*TASK ITEM:* Set down again exactly the lines of the listing below that fall between the line holding "- apply may_return_ret_inv" and the line holding "destruct (PutChunk pid", inclusive.
THE INPUT Block Start
Lemma Download_returns pid fault ids g fs g' fs' r :
  Forall (λ id, length id = 32%nat) ids → store_valid fs →
  may_return (Download pid fault ids g fs) (g', fs', r) →
  store_valid fs' ∧
  (∀ id, length id = 32%nat → is_ok (GetChunk id fs) = true → is_ok (GetChunk id fs') = true) ∧
  (r = Ok tt → ∀ id, id ∈ ids → is_ok (GetChunk id fs') = true).
Proof.
  revert g fs. induction ids as [|id ids IH]; intros g fs Hl Hv H; cbn [Download] in H.
  - apply may_return_ret_inv in H. simplify_eq. split_and!; [done|done|set_solver].
  - apply Forall_cons in Hl as [Hid Hl].
    apply may_return_bind_inv in H as ((g1 & r1) & Hf & H).
    destruct r1 as [c|e]; [|apply may_return_ret_inv in H; by simplify_eq].
    apply FetchChunk_returns in Hf as (Hs & Hc & Hh); [|done].
    destruct (PutChunk pid (fault id) c fs) as [fs1 r1] eqn:E.
    assert (Hv1 : store_valid fs1) by (eapply PutChunk_valid; [exact Hh|congruence|exact Hv|exact E]).
    assert (Hk : ∀ i, length i = 32%nat → is_ok (GetChunk i fs1) =
              if decide (is_ok r1 = true ∧ i = id) then true else is_ok (GetChunk i fs)).
    { intros i Hi. pose proof (PutChunk_reads pid (fault id) c fs i Hh Hi) as Hr. rewrite E, Hc in Hr.
      destruct Hr as (Ho & -> & _). case_decide as H1; case_decide as H2; try done; tauto. }
    destruct r1 as [u|e].
    + apply IH in H as (H1 & H2 & H3); [|done..]. split_and!; [done| |].
      * intros i Hi Hg. apply H2; [done|]. rewrite Hk by done. by destruct (decide (_ ∧ _)).
      * intros -> i [->|Hi]%elem_of_cons; [|by apply H3]. apply H2; [done|].
        rewrite Hk by done. by rewrite decide_True.
    + apply may_return_ret_inv in H. simplify_eq. split_and!; [done| |done].
      intros i Hi Hg. rewrite Hk by done. by destruct (decide (_ ∧ _)).
Qed.

End client.

(** ** Client and handler together *)

(** What the other side reads when a message was written. *)
Definition receive (m : Message) : result Message := (ReadMessage (WriteMessage m)).2.
Definition writable (m : Message) : result () := Ok tt.

(** Reading one message does not depend on what follows it on the stream. *)
Lemma receive_prefix m rest :
  message_typed m → zlen (m_Payload m) + 3 <= MaxUint32 →
  (ReadMessage (WriteMessage m ++ rest)).2 = receive m.
Proof.
  intros Ht Hl. unfold receive. destruct (decide (zlen (m_Payload m) <= MaxMessagePayloadSize)) as [Hs|Hs].
  - rewrite <- (app_nil_r (WriteMessage m)) at 2. by rewrite !ReadMessage_WriteMessage.
  - pose proof (zlen_nonneg (m_Payload m)). unfold MaxMessagePayloadSize, MaxFrameSize, MaxUint32 in *.
    assert (H' : ∀ r, (ReadMessage (WriteMessage m ++ r)).2 = Err (New "message exceeds maximum frame size")).
    { intros r. unfold ReadMessage, WriteMessage, rd_bind. rewrite <- app_assoc.
      rewrite rd_full_app by apply length_le32. rewrite le_val_le32 by apply u32_range.
      rewrite zlen_envelope, u32_id by (unfold is_u32; lia). by rewrite decide_True by lia. }
    rewrite H'. specialize (H' []). by rewrite app_nil_r in H'.
Qed.

Lemma receive_ok m :
  message_typed m → zlen (m_Payload m) <= MaxMessagePayloadSize → receive m = Ok m.
Proof.
  intros Ht Hl. unfold receive. rewrite <- (app_nil_r (WriteMessage m)). by rewrite ReadMessage_WriteMessage.
Qed.

Section joint.
Context {TC : TicketCodec} {TS TG : Type}.
Context (ticketHandler : option (SignedTicket → TS → TS * result ())).
Context (corrupts : list byte → bool).
Context (ticketGenerator : option (list byte → TG → TG * result SignedTicket)).
Context (provider : FS).

Abbreviation serve := (handleStream ticketHandler corrupts provider).
Abbreviation fetch := (FetchChunk ticketGenerator).
Abbreviation step := (session_step writable receive serve).
Abbreviation idle p ts :=
  {| c_client := p; c_server := serve ts; c_up := []; c_down := [] |}.

(** The provider can serve [id] with the chunk [c]. *)
Record serves (id : list byte) (c : Chunk) : Prop := {
  sv_stored : GetChunk id provider = Ok c;
  sv_hash : sha256 (ck_Data c) = id;
  sv_intact : corrupts id = false;
  sv_fits : Z.of_nat headerSize + zlen (ck_Data c) <= MaxMessagePayloadSize;
}.

(** The ticket exchange after a chunk: the states of generator and handler
    when the ticket was generated, delivered and accepted. *)
Definition exchange (id : list byte) (x : TG * TS) : option (TG * TS) :=
  let '(g, ts) := x in
  match ticketGenerator with
  | None => Some (g, ts)
  | Some gen =>
      match gen id g with
      | (_, Err _) => None
      | (g', Ok t) =>
          match ticket_Marshal t with
          | Err _ => None
          | Ok d =>
              if decide (zlen d <= MaxMessagePayloadSize) then
                match ticketHandler with
                | None => Some (g', ts)
                | Some h => match h t ts with (ts', Ok _) => Some (g', ts') | (_, Err _) => None end
                end
              else None
          end
      end
  end.

Fixpoint exchange_all (ids : list (list byte)) (x : TG * TS) : option (TG * TS) :=
  match ids with
  | [] => Some x
  | id :: ids' => x' ← exchange id x; exchange_all ids' x'
  end.

Lemma ParseChunk_Build c :
  header_typed (ck_Header c) → ParseChunk (encode_header (ck_Header c) ++ ck_Data c) = Ok c.
Proof. intros H. unfold ParseChunk. rewrite decode_encode_header by done. by destruct c. Qed.

Lemma receive_request id : length id = 32%nat → receive (BuildRequestChunk id) = Ok (BuildRequestChunk id).
Proof.
  intros H. apply receive_ok; [done|]. simpl. unfold zlen. rewrite H. done.
Qed.

Lemma receive_chunk id c : serves id c → receive (BuildChunk c) = Ok (BuildChunk c).
Proof.
  intros [Hg Hs Hi Hf]. apply receive_ok; [done|]. cbn [BuildChunk message m_Payload].
  rewrite zlen_app. unfold zlen at 1. by rewrite (length_encode_header _ (GetChunk_typed _ _ _ Hg)).
Qed.

(** The server's answer to a request it can serve. *)
Lemma serve_chunk id c ts :
  serves id c → length id = 32%nat →
  handleRequestChunk ticketHandler corrupts provider (BuildRequestChunk id) ts =
  Send (BuildChunk c) (λ w, match w with
    | Err _ => Ret ts
    | Ok _ => Recv (λ r, match r with Err _ => Ret ts | Ok ackMsg => handle_ack ticketHandler ackMsg ts end)
    end).
Proof.
  intros [Hg Hs Hi Hf] Hl. unfold handleRequestChunk, ParseRequestChunk. cbn [BuildRequestChunk message m_Payload].
  rewrite decide_False by (unfold zlen; lia). rewrite Hg, Hi. done.
Qed.

(** The client's reaction to that answer, and to a remote error. *)
Lemma client_on_chunk id c g :
  serves id c →
  fetch_response ticketGenerator id g (Ok (BuildChunk c)) =
  acknowledge ticketGenerator id (set_chunk_id id c) g.
Proof.
  intros [Hg Hs Hi Hf]. unfold fetch_response. cbn [BuildChunk message m_Payload m_Type].
  rewrite ParseChunk_Build by (by eapply GetChunk_typed).
  rewrite decide_False by done. rewrite decide_False by (intros H; by apply H).
  rewrite decide_False by (intros H; by apply H). done.
Qed.

Lemma client_on_error id g code msg :
  is_u8 code → code ≠ ErrChunkNotFound →
  fetch_response ticketGenerator id g (Ok (BuildError code msg)) = Ret (g, Err (remote_error code msg)).
Proof.
  intros Hc Hne. unfold fetch_response, parse_error, ParseError.
  cbn [BuildError message m_Payload m_Type]. rewrite decide_True by done.
  rewrite byte_to_of, Z.mod_small, string_of_bytes_of by exact Hc. by rewrite decide_False.
Qed.

(** The first half of a fetch, up to the client's acknowledgement. *)
Lemma fetch_half {B} id c g ts (f : TG * result Chunk → proto B) :
  serves id c →
  rtc step (idle (pbind (fetch id g) f) ts)
    {| c_client := pbind (acknowledge ticketGenerator id (set_chunk_id id c) g) f;
       c_server := Recv (λ r, pbind (match r with Err _ => Ret ts
                                     | Ok ackMsg => handle_ack ticketHandler ackMsg ts end)
                                    (λ ts', Ret (ts', true)));
       c_up := []; c_down := [] |}.
Proof.
  intros Hs. assert (Hl : length id = 32%nat) by (rewrite <- (sv_hash _ _ Hs); apply length_sha256).
  unfold FetchChunk. cbn [pbind].
  eapply rtc_l; [constructor|]. unfold writable, push; cbn [is_ok app].
  cbn [pbind]. eapply rtc_l; [constructor|]. rewrite receive_request by done.
  rewrite decide_False by (intros H; by apply H). rewrite decide_False by done.
  rewrite decide_True by done. rewrite (serve_chunk id c) by done. cbn [pbind].
  eapply rtc_l; [constructor|]. unfold push; cbn [is_ok app].
  eapply rtc_l; [constructor|]. rewrite (receive_chunk id c), client_on_chunk by done. done.
Qed.

Lemma receive_ack id : length id = 32%nat → receive (BuildAck id 0) = Ok (BuildAck id 0).
Proof.
  intros H. apply receive_ok; [done|]. simpl. unfold zlen. rewrite length_app, H. done.
Qed.

Lemma receive_ticket d : zlen d <= MaxMessagePayloadSize → receive (message MsgTicket d) = Ok (message MsgTicket d).
Proof. intros H. by apply receive_ok. Qed.

(** A whole fetch with its ticket exchange. *)
Lemma fetch_run {B} id c g ts g' ts' (f : TG * result Chunk → proto B) :
  serves id c → exchange id (g, ts) = Some (g', ts') →
  rtc step (idle (pbind (fetch id g) f) ts) (idle (f (g', Ok (set_chunk_id id c))) ts').
Proof.
  intros Hs He. assert (Hl : length id = 32%nat) by (rewrite <- (sv_hash _ _ Hs); apply length_sha256).
  etrans; [by apply fetch_half|]. unfold acknowledge, exchange, BuildTicket in *.
  destruct ticketGenerator as [gen|].
  - destruct (gen id g) as [g1 [t|e]]; [|done]. destruct (ticket_Marshal t) as [d|e] eqn:Ed; [|done].
    case_decide as Hd; [|done]. cbn [pbind].
    eapply rtc_l; [constructor|]. unfold writable, push; cbn [is_ok app pbind].
    eapply rtc_l; [constructor|]. rewrite receive_ticket by done.
    destruct (ticket_Unmarshal_Marshal t d Ed) as [Hu Hn].
    unfold handle_ack, ParseTicket. cbn [message m_Type m_Payload].
    destruct d as [|b d]; [done|]. rewrite Hu. simpl.
    destruct ticketHandler as [h|].
    + destruct (h t ts) as [ts1 [u|e]]; [|done]. injection He as -> ->.
      eapply rtc_l; [constructor|]. done.
    + injection He as -> ->. eapply rtc_l; [constructor|]. done.
  - injection He as -> ->. cbn [pbind].
    eapply rtc_l; [constructor|]. unfold writable, push; cbn [is_ok app pbind].
    eapply rtc_l; [constructor|]. rewrite receive_ack by done. simpl.
    eapply rtc_l; [constructor|]. done.
Qed.

(** The session ends when the client closes its stream. *)
Lemma close_run {B} (a : B) ts : rtc step (idle (Ret a) ts) (finished a ts []).
Proof. eapply rtc_l; [constructor|]. done. Qed.

(** The client's store after storing the fetched chunks. *)
Definition stored (fs fs' : FS) (ids : list (list byte)) : Prop :=
  (∀ id, id ∈ ids → ∃ c, GetChunk id provider = Ok c ∧ GetChunk id fs' = Ok (set_chunk_id id c)) ∧
  (∀ id, length id = 32%nat → id ∉ ids → GetChunk id fs' = GetChunk id fs).

Lemma stored_cons fs fs1 fs2 id c ids :
  length id = 32%nat → Forall (λ i, length i = 32%nat) ids → GetChunk id provider = Ok c →
  (∀ i, length i = 32%nat → GetChunk i fs1 = if decide (i = id) then Ok (set_chunk_id id c) else GetChunk i fs) →
  stored fs1 fs2 ids → stored fs fs2 (id :: ids).
Proof.
  intros Hid Hall Hc H1 [Hin Hout]. split.
  - intros i [->|Hi]%elem_of_cons; [|by apply Hin].
    destruct (decide (id ∈ ids)) as [Hi|Hi]; [by apply Hin|]. exists c. split; [done|].
    rewrite Hout, H1 by done. by rewrite decide_True.
  - intros i Hl [Hne Hi]%not_elem_of_cons. rewrite Hout, H1 by done. by rewrite decide_False.
Qed.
THE INPUT Block End
*TASK RESPONSE:*
  - apply may_return_ret_inv in H. simplify_eq. split_and!; [done|done|set_solver].
  - apply Forall_cons in Hl as [Hid Hl].
    apply may_return_bind_inv in H as ((g1 & r1) & Hf & H).
    destruct r1 as [c|e]; [|apply may_return_ret_inv in H; by simplify_eq].
    apply FetchChunk_returns in Hf as (Hs & Hc & Hh); [|done].
    destruct (PutChunk pid (fault id) c fs) as [fs1 r1] eqn:E.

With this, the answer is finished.